SNL Transcripts: Donald Trump: 04/03/04: Weekend Update with Jimmy Fallon & Tina Fey



 Saturday Night Live Transcripts


  Season 29: Episode 16






03p: Donald Trump / Toots and the Maytals

Weekend Update with Jimmy Fallon & Tina Fey

…..Jimmy Fallon
…..Tina Fey
Omarosa Manigault-Stallworth…..Maya Rudolph

Announcer: Live from Mar-A-Lago, the number one luxury resort in the entire country, it’s the classiest late night news segment on tv – Weekend “Trump”date, with Jimmy Fallon and the beautiful Miss Tina Fey.

[Tina is dressed as a beauty contest contestant, and Jimmy is dressed similar to Donald Trump. The setting is covered with grey colored bricks and a fountain in the center]

Tina Fey: Good evening. I’m Tina Fey.

Jimmy Fallon: And I’m James Thomas Fallon. Welcome to Donald Trump’s all-new Weekend “Trump”date.

Tina Fey: Jimmy, this is ridiculous. This is gross. I can’t do this.

Jimmy Fallon: Now come on, Tina. Don’t screw this up for me. He told me I can get a free helicopter ride if I do this.

Tina Fey: No. I don’t wanna do this. Just forget it. I’m not wearing these. It’s over, all right? We’re going to back to the original way. The usual way that we do it.

[Original intro starts running]

Announcer: From Studio 8H in Rockefeller Center, it’s “Weekend Update” with Jimmy Fallon & Tina Fey.

[both change into their usual clothes, and usual set is shown]

Tina Fey: I’m Tina Fey.

Jimmy Fallon: I’m Jimmy Fallon.

Tina Fey: And here are tonight’s top stories…

In an interview with “Time” magazine, John Kerry, who would be the second catholic president if elected, said that he would not be influenced by the Vatican, adding “we have a separation of church and state in this country,” to which president Bush responded “oh snap, we do?”

Michael Jackson went to capitol hill Tuesday, but the congressional black caucus refused to meet with him. Instead, Jackson was able to meet with the wax tranny caucus.

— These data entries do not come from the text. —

(** * git_branch_stack: the ring stack and its reconciliation

    A shallow embedding of [git_branch_stack.py].  Python values are modelled
    as the program has them: reference names are strings, the ring is a list
    of strings, [position] is an optional unbounded integer ([None] or an
    [int]), list accesses follow Python's rules for negative and out-of-range
    indices, and methods of [class Stack] are state transformers that either
    return, raise an exception, or leave through [sys.exit].

    Conventions of the model:
    - the interpreter is Python 3 (the script's first line), so comparing an
      [int] with [None] raises [TypeError];
    - [StackM], [GitM], [GitQ], [StackP] and [Cmd] are the classes and the
      commands with [verbose] off, its default on the command line and the
      value used by the script's own [Test.setup]: [i_print] then prints
      nothing and [save] only writes the file.  [GitV] and [StackV] are the
      two classes with the flag as it is given: every call to git prints
      what it runs and [save] prints the ring before it writes;
    - the names of references and the text git prints are strings of
      characters below 128.  The line typed at the prompt is any text, a
      sequence of Unicode code points ([PyUni]); what Python does with a
      code point from 128 on, and the longest number [int] reads, are the
      interpreter's and not the script's, and are parameters;
    - the [git] executable is outside the program: it is a function from
      an argument vector to a completed process (return code and output),
      and the repository does not change while one command runs. *)

From Stdlib Require Import ZArith List String Ascii Bool Lia Arith.
From Stdlib Require Import DecimalString.
Import ListNotations.
Local Open Scope string_scope.
Local Open Scope list_scope.
Local Open Scope Z_scope.

(** ** Python lists *)

Module PyList.

Section Ops.
Context {A : Type}.

(** Length as a Python integer. *)
Definition len (l : list A) : Z := Z.of_nat (List.length l).

(** A negative index counts from the end. *)
Definition norm (l : list A) (i : Z) : Z :=
  if i <? 0 then i + len l else i.

(** [l[i]]; [None] stands for [IndexError]. *)
Definition getitem (l : list A) (i : Z) : option A :=
  let j := norm l i in
  if j <? 0 then None else nth_error l (Z.to_nat j).

(** [del l[i]]; [None] stands for [IndexError]. *)
Definition delitem (l : list A) (i : Z) : option (list A) :=
  let j := norm l i in
  if (j <? 0) || (len l <=? j) then None
  else Some (firstn (Z.to_nat j) l ++ skipn (S (Z.to_nat j)) l).

(** [l.insert(i, x)]: the index is clamped into [0 .. len l], never an
    error. *)
Definition insert (l : list A) (i : Z) (x : A) : list A :=
  let j := Z.min (Z.max (norm l i) 0) (len l) in
  firstn (Z.to_nat j) l ++ x :: skipn (Z.to_nat j) l.

Variable eqb : A -> A -> bool.

(** [x in l]. *)
Definition contains (x : A) (l : list A) : bool := existsb (eqb x) l.

(** [l.index(x)]: the first index holding [x]; [None] stands for
    [ValueError]. *)
Fixpoint index (l : list A) (x : A) : option nat :=
  match l with
  | [] => None
  | y :: t => if eqb x y then Some O
              else match index t x with
                   | Some n => Some (S n)
                   | None => None
                   end
  end.

(** [l.remove(x)]: drops the first occurrence; [None] stands for
    [ValueError]. *)
Fixpoint remove (l : list A) (x : A) : option (list A) :=
  match l with
  | [] => None
  | y :: t => if eqb x y then Some t
              else match remove t x with
                   | Some t' => Some (y :: t')
                   | None => None
                   end
  end.
End Ops.

End PyList.

(** ** The data model *)

(** One entry of the persisted mapping: [{'ring': [...], 'position': ...}]. *)
Record RingRecord := mkRing {
  ring : list string;
  position : option Z
}.

(** The exceptions the modelled code can raise. *)
Inductive exn := IndexError | TypeError | ValueError | AttributeError.

(** What a [Stack] object can reach while it runs: [stack] is the record of
    the current repository root, shared with [stack_dict]; [stack_file] is the
    record last written for that root by [save]; [console] collects the lines
    printed, oldest first. *)
Record Stack := mkStack {
  stack : RingRecord;
  stack_file : RingRecord;
  console : list string
}.

(** The ways a call can end, each with the state it leaves behind. *)
Inductive outcome (A : Type) :=
| Ok (a : A) (s : Stack)
| Raise (e : exn) (s : Stack)
| SysExit (code : Z) (s : Stack).
Arguments Ok {A} a s.
Arguments Raise {A} e s.
Arguments SysExit {A} code s.

Definition method (A : Type) := Stack -> outcome A.

Definition ret {A} (a : A) : method A := fun s => Ok a s.

Definition bind {A B} (m : method A) (k : A -> method B) : method B :=
  fun s => match m s with
           | Ok a s' => k a s'
           | Raise e s' => Raise e s'
           | SysExit c s' => SysExit c s'
           end.

Declare Scope method_scope.
Delimit Scope method_scope with method.
Notation "x <- m ;; k" := (bind m (fun x => k))
  (at level 61, m at next level, right associativity) : method_scope.
Notation "m ;; k" := (bind m (fun _ => k))
  (at level 61, right associativity) : method_scope.
Local Open Scope method_scope.

Definition raise {A} (e : exn) : method A := fun s => Raise e s.

Definition sys_exit {A} (code : Z) : method A := fun s => SysExit code s.

Definition print (line : string) : method unit :=
  fun s => Ok tt (mkStack (stack s) (stack_file s) (console s ++ [line])).

(** A list operation that may fail, with the exception its failure raises. *)
Definition or_raise {A} (e : exn) (o : option A) : method A :=
  match o with
  | Some a => ret a
  | None => raise e
  end.

(** ** class Stack *)

Module StackM.

(** The [ring] property and its setter. *)
Definition get_ring : method (list string) := fun s => Ok (ring (stack s)) s.

Definition set_ring (new_ring : list string) : method unit :=
  fun s => Ok tt (mkStack (mkRing new_ring (position (stack s)))
                          (stack_file s) (console s)).

(** The [index] property and its setter. *)
Definition get_index : method (option Z) :=
  fun s => Ok (position (stack s)) s.

Definition set_index (index : option Z) : method unit :=
  fun s => Ok tt (mkStack (mkRing (ring (stack s)) index)
                          (stack_file s) (console s)).

(** [save] with [verbose] off: the whole mapping is dumped to the file; for
    the current root that is the record as it stands.  [StackV.save] is the
    method with the flag. *)
Definition save : method unit :=
  fun s => Ok tt (mkStack (stack s) (stack s) (console s)).

(** [is_empty].  The ring is a list here, so the [is None] test of the
    source is never true. *)
Definition is_empty : method bool :=
  r <- get_ring ;;
  ret (PyList.len r =? 0).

Jimmy Fallon: Whitney Houston and Bobby Brown have announced plants to shoot a reality show. The show will begin production as soon as the couple figures out what reality is.

The embezzlement and fraud case against former Tyco chairman, Dennis Kozlowski, was declared a mistrial this week. Kozlowski will use the time until his next trial to return to his other job – as the lead singer of Midnight Oil.

Tina Fey: Radio Flyer Incorporated, the maker of the little red wagon, is closing their Chicago plant, and outsourcing their production to China. On the plus side, the wagons will be made for kids, by kids.

According to the FBI, terrorist might try to enter the United States by tagging along with foreign sports teams, or joining the entourages of famous performers. You know, I thought that Ace of Base reunion sounded a little fishy.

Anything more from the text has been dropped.